TEL AVIV, Oct 19 (PS): Like civil wars, ethnic and religious conflicts usually end one way: with the total defeat of one side. These clashes arouse such intense passions that peace agreements are extremely difficult to negotiate, and when they are reached, they are fundamentally fragile, virtually impossible to enforce, and highly likely to collapse. The war over Nagorno-Karabakh – an enclave of about 120,000 Christian Armenians within the territory of majority-Muslim Azerbaijan – is no exception.

In the late 1980s and early 1990s, Nagorno-Karabakh was the site of a bloody campaign of mutual ethnic cleansing. In the decades since, despite endless mediation and a string of peace proposals, tensions have simmered, intermittently boiling over into violence. In 2020, thousands of people were killed in six brutal weeks of fighting.

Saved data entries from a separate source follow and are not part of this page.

Lemma parse_printed_opt o : printed_opt o -> exists t, transpose parse_rfc3339 o = Ok t.
Proof. intros Ho. apply transpose_Ok. destruct o; [by apply parse_printed|done]. Qed.

Definition status_text (s : JobStatus) : string :=
  match s with
  | Queued => "queued" | Running => "running" | Succeeded => "succeeded" | Failed => "failed" | Canceled => "canceled"
  end.

Lemma wf_status r : row_wf policy r -> exists st, jr_status r = status_text st /\ parse_job_status_label (jr_status r) = Ok st.
Proof.
  intros [Hok _]. assert (exists st, jr_status r = status_text st) as [st Hst].
  { inversion Hok; unfold is_queued, is_running, is_settled in *;
      [by exists Queued|by exists Running|]. destruct_or!; [by exists Succeeded|by exists Failed|by exists Canceled]. }
  exists st. split; [done|]. rewrite Hst. by destruct st.
Qed.

Lemma view_of_row r : row_wf policy r -> row_decodes r ->
  exists v, scan_job_row_to_view json_from_str r = Ok v /\
    v_job_id v = jr_job_id r /\ jr_status r = status_text (v_status v) /\ jr_job_kind r = job_kind_as_str (v_job_kind v).
Proof.
  intros Hwf [Hid Hsub Hst Hco Hhb Hle Hrun Href]. unfold scan_job_row_to_view, is_uuid in *. rewrite Hid. cbn [ok_or].
  destruct (wf_status r Hwf) as (st & Hstt & Hst'). destruct Hwf as [_ (k & Hk)].
  assert (job_kind_parse (jr_job_kind r) = Some k) as Hk' by (by rewrite Hk, job_kind_round_trip).
  destruct (parse_printed _ Hsub) as [t1 E1], (parse_printed_opt _ Hst) as [t2 E2], (parse_printed_opt _ Hco) as [t3 E3],
    (parse_printed_opt _ Hhb) as [t4 E4], (parse_printed_opt _ Hle) as [t5 E5].
  destruct (transpose_Ok (fun s => ok_or (uuid_parse s) (HInternal "invalid run_id on job")) (jr_run_id r)) as [u Eu].
  { destruct (jr_run_id r) as [s|]; [|done]. exists s. cbn in *. unfold is_uuid in Hrun. by rewrite Hrun. }
  destruct (transpose_Ok (fun s => ok_or (json_from_str s) (HInternal "invalid result_ref_json on job"))
    (jr_result_ref_json r)) as [j Ej].
  { destruct (jr_result_ref_json r) as [s|]; [|done]. destruct Href as [j Hj]. exists j. by rewrite Hj. }
  rewrite Hst', E1, E2, E3, Eu, Hk', Ej, E4, E5. cbn. eexists. by split_and!.
Qed.
(** Whatever the scan and the planner answer, a dataset gets a plan of the
    current version. *)
Lemma plan_dataset_total id source policy target fs : exists plan,
  plan_dataset id source policy target fs = Some plan /\ plan_schema_version plan = PLAN_SCHEMA_VERSION.
Proof.
  unfold BatchPlanning.plan_dataset. cbv zeta.
  destruct (match source with Local _ => _ | S3 _ => _ end) as [scan|]; [|eauto].
  pose proof (@generate_plan_total _ (files_of fs) _ (uuid id) (now id) PARQONAUT_VERSION (location_root source)
    scan policy target) as Ht.
  destruct (@generate_plan _ _ _ _ _ _ _ _ _ _) as [[plan|]|] eqn:E; [|eauto|done].
  exists plan. split; [done|]. unfold generate_plan in E.
  destruct (from_scan_report _ _) as [inv|]; [|done]. destruct (diagnose _ _ _ _) as [dx|]; [|done].
  cbv zeta in E. destruct (proposals _ _ _ _ _ _) as [[ops|]|]; [|done..]. simpl in E.
  destruct (compute_dataset_fingerprint _ _); [|done]. by injection E as <-.
Qed.

(** The entry of the batch plan for a dataset. *)
Definition planned (mapping : OutputMapping) (ds : DatasetConfig) (p : DatasetPlan) : Prop :=
  ds_dataset_id p = map_dataset_id mapping /\ ds_source_path p = location_display (map_source mapping)
  /\ ds_output_path p = location_display (map_output mapping) /\ ds_authorize p = cfg_authorize ds
  /\ plan_schema_version (ds_repair_plan p) = PLAN_SCHEMA_VERSION.

Lemma plan_datasets_spec base l fs :
  exists r, plan_datasets base l fs = Some r
  /\ (is_ok r = true <-> Forall (fun dm => is_ok (resolve_policy base (fst dm) fs) = true
                                          /\ is_ok (resolve_target_schema base (fst dm) fs) = true) l)
  /\ (forall plans, r = Ok plans -> Forall2 (fun dm p => planned (snd dm) (fst dm) p) l plans).
Proof.
  induction l as [|[ds m] l (r & Hr & Hok & Hps)]; simpl.
  { eexists. split_and!; [done|split; [constructor|done]|]. intros ? [= <-]. constructor. }
  setoid_rewrite Forall_cons. simpl. destruct (resolve_policy base ds fs) as [pol|e]; [|exists (Err e); naive_solver].
  destruct (resolve_target_schema base ds fs) as [target|e]; [|exists (Err e); naive_solver].
  destruct (plan_dataset_total (cfg_id ds) (map_source m) pol target fs) as (p & -> & Hv). simpl.
  rewrite Hr. simpl. eexists. split_and!; [done|..].
  - rewrite <- Hok. destruct r; naive_solver.
  - destruct r as [rest|]; [|done]. intros plans [= <-]. constructor; [done|by apply Hps].
Qed.
(** Without interference: a free lock is taken and names the run; a lock that
    names the run (left by its crashed process) is replaced; any other lock,
    one whose owner was never written included, is refused and untouched. *)
Theorem acquire_alone output run fs r fs' :
  run_lprog (acquire_dataset_lock output run) fs = (r, fs') ->
  match dir fs !! lock_path_for output with
  | Some h =>
      if decide (owner_of fs h = run)
      then exists h', r = Ok {| lock_path := lock_path_for output; lock_file := h' |} /\ locked_by output run fs' h'
      else r = Err (lock_held output) /\ fs' = fs
  | None => exists h', r = Ok {| lock_path := lock_path_for output; lock_file := h' |} /\ locked_by output run fs' h'
  end.
Proof.
  unfold acquire_dataset_lock. rewrite run_acquire_inner.
  destruct (dir fs !! lock_path_for output) as [h|] eqn:Hd; [|by apply create_absent].
  unfold try_create. cbn [run_lprog exec_lcall]. rewrite Hd. unfold reclaim, read_lock_owner.
  cbn [mbind lprog_bind run_lprog exec_lcall]. rewrite Hd.
  cbn [mbind lprog_bind run_lprog exec_lcall]. unfold after_owner. cbn [Result_bind].
  fold (owner_of fs h). case_decide.
  - cbn [run_lprog exec_lcall]. rewrite Hd. rewrite run_acquire_inner. apply create_absent. simpl.
    by rewrite lookup_delete_eq.
  - by intros [= <- <-].
Qed.

(** * Together *)

Section Exclusion.
Context (output : string) (runs : list string).
Local Abbreviation lp := (lock_path_for output).

(** Run ids are told apart even by the beginning of a line that was only partly
    written, as ids of one length are, and are not changed by trimming. *)
Definition run_ids_ok : Prop :=
  (forall r, r ∈ runs -> trim (r +:+ newline) = r)
  /\ (forall i j ri rj part rest, runs !! i = Some ri -> runs !! j = Some rj ->
        rj +:+ newline = part +:+ rest -> trim part = ri -> i = j).

(** Where a process is in its acquisition. *)
Inductive position :=
| PStart (n : nat) | PCreate (n : nat) | PWrite (h : nat) | POpen | PRead (h : nat) | PRemove
| PHeld (h : nat) | PFail (e : OrchestratorError).

Definition again (run : string) (n : nat) : option lock_prog :=
  match n with 0 => None | S n => Some (acquire_inner output run n) end.

Definition prog_of (run : string) (pos : position) : lock_prog :=
  match pos with
  | PStart n => acquire_inner output run n
  | PCreate n => try_create output run (again run n)
  | PWrite h => write_owner output run h
  | POpen => reclaim output run (again run 1)
  | PRead h => LCall (LReadToString h) (fun r => LRet (text ← r; Ok (trim text)))
                 ≫= after_owner output run (acquire_inner output run 0)
  | PRemove => LCall (LRemoveFile lp) (fun _ => acquire_inner output run 0)
  | PHeld h => LRet (Ok {| lock_path := lp; lock_file := h |})
  | PFail e => LRet (Err e)
  end.

Definition slot_of (run : string) (pos : option position) : option lock_prog := prog_of run <$> pos.

Definition pos_ok (fs : lock_fs) (run : string) (pos : position) : Prop :=
  match pos with
  | PStart n | PCreate n => n <= 1
  | PWrite h => dir fs !! lp = Some h /\ inodes fs !! h = Some EmptyString
  | PHeld h => locked_by output run fs h
  | PRead h => is_Some (inodes fs !! h) /\ (owner_of fs h = run -> dir fs !! lp = Some h)
  | PRemove => exists h, dir fs !! lp = Some h /\ owner_of fs h = run
  | POpen | PFail _ => True
  end.

Definition creator (pos : option position) : bool :=
  match pos with Some (PWrite _ | PHeld _) => true | _ => false end.

Definition fs_ok (fs : lock_fs) : Prop := forall p h, dir fs !! p = Some h -> is_Some (inodes fs !! h).

Record lock_inv (s : lock_sys) (ps : list (option position)) : Prop := {
  inv_fs : fs_ok (files s);
  inv_length : length ps = length runs;
  inv_progs : procs s = zip_with slot_of runs ps;
  inv_pos : forall i run pos, runs !! i = Some run -> ps !! i = Some (Some pos) -> pos_ok (files s) run pos;
  inv_one : forall i j p q, ps !! i = Some p -> ps !! j = Some q -> creator p = true -> creator q = true -> i = j;
}.

Lemma proc_pos s ps i p : lock_inv s ps -> procs s !! i = Some p ->
  exists run pos, runs !! i = Some run /\ ps !! i = Some pos /\ p = slot_of run pos.
Proof. intros Hi. rewrite (inv_progs _ _ Hi). intros (run & pos & ? & ? & ?)%lookup_zip_with_Some. eauto. Qed.

Lemma zip_insert i run pos ps : length ps = length runs -> runs !! i = Some run ->
  zip_with slot_of runs (<[i := pos]> ps)
  = <[i := slot_of run pos]> (zip_with slot_of runs ps).
Proof.
  intros Hl Hr. by rewrite insert_zip_with, (list_insert_id runs).
Qed.

(** A process moves and the files change: what has to hold of the others. *)
Lemma lock_move s ps i run pos fs pos' : lock_inv s ps -> runs !! i = Some run -> ps !! i = Some pos ->
  fs_ok fs -> (forall p, pos' = Some p -> pos_ok fs run p) ->
  (forall j rj pj, i <> j -> runs !! j = Some rj -> ps !! j = Some (Some pj) -> pos_ok (files s) rj pj -> pos_ok fs rj pj) ->
  (creator pos' = true -> creator pos = true \/ forall j q, ps !! j = Some q -> creator q = true -> i = j) ->
  lock_inv {| files := fs; procs := <[i := slot_of run pos']> (procs s) |} (<[i := pos']> ps).
Proof.
  intros [Hfs Hl Hps Hpos Hone] Hr Hp Hfs' Hnew Hothers Hcr.
  assert (i < length ps) by by eapply lookup_lt_Some.
  split; simpl; [done|by rewrite length_insert|by rewrite Hps, (zip_insert i run)|..].
  - intros j rj pj Hj Hpj. destruct (decide (i = j)) as [<-|Hne].
    + rewrite list_lookup_insert_eq in Hpj by done. simplify_eq. by apply Hnew.
    + rewrite list_lookup_insert_ne in Hpj by done. eapply Hothers; eauto.
  - intros j k p q Hj Hk Cp Cq.
    destruct (decide (i = j)) as [<-|Hj'], (decide (i = k)) as [<-|Hk']; [done|..];
      rewrite ?list_lookup_insert_eq in Hj by done; rewrite ?list_lookup_insert_eq in Hk by done;
      rewrite ?list_lookup_insert_ne in Hj by done; rewrite ?list_lookup_insert_ne in Hk by done; simplify_eq.
    + destruct (Hcr Cp) as [C|C]; [by eapply Hone|by eapply C].
    + destruct (Hcr Cq) as [C|C]; [by eapply Hone|symmetry; by eapply C].
    + by eapply Hone.
Qed.

(** ** Changes of the files, seen by another process *)

Definition failed {c} : lanswer c -> Prop :=
  match c with
  | LCreateNew _ => fun a => exists e, a = Err (CreateIo e)
  | LCreateDirAll _ | LWriteLine _ _ | LRemoveFile _ | LOpen _ | LReadToString _ => fun a => exists e, a = Err e
  end.

Lemma lstep_inv fs c a fs' : lstep fs c a fs' ->
  (a = fst (exec_lcall c fs) /\ fs' = snd (exec_lcall c fs))
  \/ failed a /\ (fs' = fs \/ exists h text part rest, c = LWriteLine h text /\ text +:+ newline = part +:+ rest
       /\ fs' = {| dir := dir fs; inodes := <[h := default EmptyString (inodes fs !! h) +:+ part]> (inodes fs) |}).
Proof. destruct 1; [by left|right; unfold failed; eauto 10..]. Qed.

Section Frames.
Context (Hids : run_ids_ok) (fs : lock_fs) (i j : nat) (ri rj : string).
Context (Hi : runs !! i = Some ri) (Hj : runs !! j = Some rj) (Hne : i <> j).

Lemma other_owner part rest : ri +:+ newline = part +:+ rest -> trim part <> rj.
Proof. intros Hp Ht. destruct Hids as [_ H]. apply Hne. symmetry. by eapply (H j i). Qed.

Lemma own_line : trim (rj +:+ newline) = rj.
Proof. destruct Hids as [H _]. apply H. by eapply list_elem_of_lookup_2. Qed.

Lemma frame_create h pos : dir fs !! lp = None -> inodes fs !! h = None -> pos_ok fs rj pos ->
  pos_ok {| dir := <[lp := h]> (dir fs); inodes := <[h := EmptyString]> (inodes fs) |} rj pos.
Proof.
  intros Hd Hh. destruct pos as [n|n|h'| |h'| |h'|e]; simpl; try done.
  - intros [H' _]. by rewrite Hd in H'.
  - intros [[c Hc] H']. assert (h' <> h) by congruence. unfold owner_of in *. simpl.
    rewrite lookup_insert_ne, Hc in * by done. split; [by eexists|]. intros Ho.
    rewrite Hd in H'. by specialize (H' Ho).
  - intros (h' & H' & _). by rewrite Hd in H'.
  - intros [H' _]. by rewrite Hd in H'.
Qed.
Lemma every_run_faulty {A} (p : sprog A) Q faults d : every_run p Q d ->
  let '(a, d') := sys_run_faulty p faults d in Q a d'.
Proof.
  revert faults d. induction p as [a|c k IH]; intros faults d; [done|]. cbn [every_run sys_run_faulty]. intros [He Hf].
  destruct (hd_error faults) as [[[e w]|]|].
  - specialize (Hf e w). destruct (sys_fail c e w d). by apply IH.
  - destruct (sys_exec c d). by apply IH.
  - destruct (sys_exec c d). by apply IH.
Qed.

Lemma every_run_bind {A B} (p : sprog A) (f : A -> sprog B) Q d :
  every_run p (fun a d' => every_run (f a) Q d') d -> every_run (p ≫= f) Q d.
Proof.
  revert d. induction p as [a|c k IH]; intros d; [done|]. cbn [every_run]. intros [He Hf]. split.
  - change (let '(x, d') := sys_exec c d in every_run (k x ≫= f) Q d'). destruct (sys_exec c d). by apply IH.
  - intros e w. specialize (Hf e w). change (let '(x, d') := sys_fail c e w d in every_run (k x ≫= f) Q d').
    destruct (sys_fail c e w d). by apply IH.
Qed.

Lemma every_run_mono {A} (p : sprog A) (Q Q' : A -> Disk -> Prop) d :
  (forall a d', Q a d' -> Q' a d') -> every_run p Q d -> every_run p Q' d.
Proof.
  intros HQ. revert d. induction p as [a|c k IH]; intros d; [by apply HQ|]. cbn [every_run]. intros [He Hf]. split.
  - destruct (sys_exec c d). by apply IH.
  - intros e w. specialize (Hf e w). destruct (sys_fail c e w d). by apply IH.
Qed.

Lemma every_run_stry {A B} (p : sprog (Result StorageError A)) (f : A -> sprog (Result StorageError B)) Q d :
  every_run p (fun r d' => match r with Ok a => every_run (f a) Q d' | Err e => Q (Err e) d' end) d ->
  every_run (stry p f) Q d.
Proof. intros H. apply every_run_bind. eapply every_run_mono; [|done]. by intros [a|e] d'. Qed.

Lemma every_run_mapped {A} f (p : sprog (Result IoError A)) Q d :
  every_run p (fun r d' => Q (map_err f r) d') d -> every_run (mapped f p) Q d.
Proof. intros H. unfold mapped. apply every_run_bind. exact H. Qed.

(** Calls that leave the tree alone. *)
Lemma every_run_metadata o p Q d : (forall r, Q r d) -> every_run (metadata_for_path o p) Q d.
Proof.
  intros HQ. unfold metadata_for_path, file_metadata. apply every_run_stry, every_run_stry, every_run_mapped.
  assert (forall r : Result IoError Metadata, every_run (SRet (map_err (map_io_error (object_display_uri o)) r))
    (fun r d => match r with
      | Ok a => every_run (SRet (if meta_is_file a then Ok a else Err (NotFound (object_display_uri o))))
          (fun r d' => match r with Ok a => every_run (SRet (Ok (build_metadata o a))) Q d' | Err e => Q (Err e) d' end) d
      | Err e => Q (Err e) d end) d) as H; [|split; [apply H|intros; apply H]].
  intros [m|e]; simpl; [|apply HQ]. destruct (meta_is_file m); apply HQ.
Qed.

Section Faulty.
Context (base : option string) (uuid : nat -> string) {NS : Namespace base uuid}.

(** The files of [d'] are those of [d] except perhaps the temporary one at [T]. *)
Definition only_temp (T : list string) (d d' : Disk) : Prop :=
  forall q, q <> T -> file_at (tree d') q = file_at (tree d) q.

Lemma every_run_open_truncate p T d d0 Q : denotes p T -> only_temp T d0 d ->
  (forall r d', only_temp T d0 d' -> (r = Ok tt -> file_at (tree d') T = Some []) -> Q r d') ->
  every_run (mapped io (sys (SOpenTruncate p))) Q d.
Proof.
  intros Hp H0 HQ. apply every_run_mapped. cbn [sys every_run sys_exec sys_fail]. split.
  - destruct (sys_open_truncate p d) as [r d'] eqn:E. apply (open_truncate_files _ _ _ _ _ Hp) in E.
    apply HQ; destruct r as [[]|e]; simpl; try done.
    + intros q Hq. by rewrite E, decide_False, H0.
    + by subst.
    + intros _. by rewrite E, decide_True.
  - intros e _. by apply HQ.
Qed.

Lemma every_run_write p T b d d0 Q : denotes p T -> only_temp T d0 d -> file_at (tree d) T = Some [] ->
  (forall r d', only_temp T d0 d' -> (r = Ok tt -> file_at (tree d') T = Some b) -> Q r d') ->
  every_run (write_opened p b) Q d.
Proof.
  intros Hp H0 Hf HQ. apply every_run_mapped. cbn [sys every_run sys_exec sys_fail]. split.
  - destruct (write_all_files p T d b [] Hp Hf) as (d' & -> & Hw). apply HQ.
    + intros q Hq. by rewrite Hw, decide_False, H0.
    + intros _. by rewrite Hw, decide_True.
  - intros e w. destruct (write_all_files p T d (take w b) [] Hp Hf) as (d' & -> & Hw). apply HQ; [|done].
    intros q Hq. simpl. by rewrite Hw, decide_False, H0.
Qed.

But in late September, Azerbaijan reclaimed control of the territory with a 24-hour military offensive, which drove the self-declared republic’s president, Samvel Shahramanyan, to sign a decree dissolving state institutions. As of next year, the decree affirms, the Republic of Nagorno-Karabakh – known by Armenians as the Republic of Artsakh – will “cease to exist.” Already, virtually all the enclave’s inhabitants have fled to Armenia.

After 30 years of separatist rule, why now? There was always an imbalance of power between the Azerbaijani government and the breakaway republic. But, since declaring independence in 1991, Nagorno-Karabakh had enjoyed the protection of Armenia – a traditional Christian ally of Russia, and part of the Russian-led Collective Security Treaty Organization.

Things changed with Russia’s full-scale invasion of Ukraine last year. Isolated from the world, Russia has been seeking new allies that could help it both strengthen its position in the region and bypass Western sanctions. Azerbaijan was an ideal candidate.

In fact, even before Russia knew the scale of the sanctions that it would face over the Ukraine war, it was deepening ties with Azerbaijan. Days before the invasion, the two countries signed a political-military treaty that, according to Azerbaijani President Ilham Aliyev, amounted to a full-fledged alliance. The treaty has since been expanded to include intelligence sharing and economic deals, especially regarding the energy sector.

With that, Russia effectively abandoned Nagorno-Karabakh. Whereas Russia deployed peacekeeping forces in 2020 to guard Nagorno-Karabakh’s lifeline to Armenia, the Lachin corridor, it did nothing to prevent Azerbaijan from blocking the corridor last December. And it has not lifted a finger to prevent the enclave’s dissolution.

For Azerbaijan, Russia offered a welcome alternative to the West, which insisted on an equitable negotiated resolution to the conflict. When Azerbaijan sent its military to claim Nagorno-Karabakh by force last month, American and other Western diplomats were attempting to broker a peace deal between the Azeri and Armenian foreign ministers.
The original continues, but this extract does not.